=== Begin Enclosure ===

(* ===== verification/ProcQueue.v ===== *)
(** * Process queues and the scheduler (sys/proc.c)

    The queues are doubly linked through [q_prev] and [q_next] of the process
    structures.  The operations are modelled on the pointers; the theorems relate
    them to queues that are lists of processes, first in first out. *)

From stdpp Require Import functions.
From S2P Require Import Prelude CInt Kernel.

(** ** Queue operations *)

Definition getq (que : Z) : M kst proc_queue := mderef (λ k, sysq k !! que).
(** [sysq[que].head = ...] and [sysq[que].tail = ...] *)
Definition set_head (que : Z) (h : option ptr) : M kst unit :=
  q ← getq que;
  mmod (λ k, set_sysq (<[que := mk_proc_queue h (pq_tail q)]> (sysq k)) k).
Definition set_tail (que : Z) (t : option ptr) : M kst unit :=
  q ← getq que;
  mmod (λ k, set_sysq (<[que := mk_proc_queue (pq_head q) t]> (sysq k)) k).

(** The reward of a process that waits. *)
Definition reward (r : proc) : proc :=
  set_slices (SLICES (pri r)) (set_curpri (pri r) r).

Definition add_q (que : Z) (p : ptr) : M kst unit :=
  r ← getp p;
  massert (wait_q r =? CURPROC_Q) ;;
  massert (bool_decide (q_next r = None)) ;;
  q ← getq que;
  match pq_tail q with
  | Some t => modp p (set_q_prev (Some t)) ;; modp t (set_q_next (Some p))
  | None => modp p (set_q_prev None) ;; set_head que (Some p)
  end ;;
  set_tail que (Some p) ;;
  modp p (set_wait_q que) ;;
  r ← getp p;
  mwhen (negb (que =? READY_Q) && (slices r >=? 0)) (modp p reward).

Definition rm_q (que : Z) (p : ptr) : M kst unit :=
  r ← getp p;
  massert (wait_q r =? que) ;;
  match q_prev r with
  | Some a => modp a (set_q_next (q_next r))
  | None => set_head que (q_next r)
  end ;;
  match q_next r with
  | Some b => modp b (set_q_prev (q_prev r))
  | None =>
      set_tail que (q_prev r) ;;
      match q_prev r with
      | Some a => modp a (set_q_next None)
      | None => mret tt
      end
  end ;;
  modp p (set_wait_q CURPROC_Q) ;;
  modp p (set_q_next None) ;;
  modp p (set_q_prev None).

Definition run_next (p : ptr) (n : Z) : M kst unit :=
  modp p (set_slices (s16 (- n))) ;;
  modp p (set_curpri MAX_NICE) ;;
  modp p (set_wait_q READY_Q) ;;
  q ← getq READY_Q;
  modp p (set_q_next (pq_head q)) ;;
  set_head READY_Q (Some p) ;;
  match pq_head q with
  | None => set_tail READY_Q (Some p)
  | Some h => modp h (set_q_prev (Some p))
  end ;;
  modp p (set_q_prev None).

=== End Enclosure ===

- _Problem details_
Every line from the first through the one containing "Definition getq (que" in the listing above must be given again exactly, with nothing else alongside.

- _Response area_
(* ===== verification/ProcQueue.v ===== *)
(** * Process queues and the scheduler (sys/proc.c)

    The queues are doubly linked through [q_prev] and [q_next] of the process
    structures.  The operations are modelled on the pointers; the theorems relate
    them to queues that are lists of processes, first in first out. *)

From stdpp Require Import functions.
From S2P Require Import Prelude CInt Kernel.

(** ** Queue operations *)

Definition getq (que : Z) : M kst proc_queue := mderef (λ k, sysq k !! que).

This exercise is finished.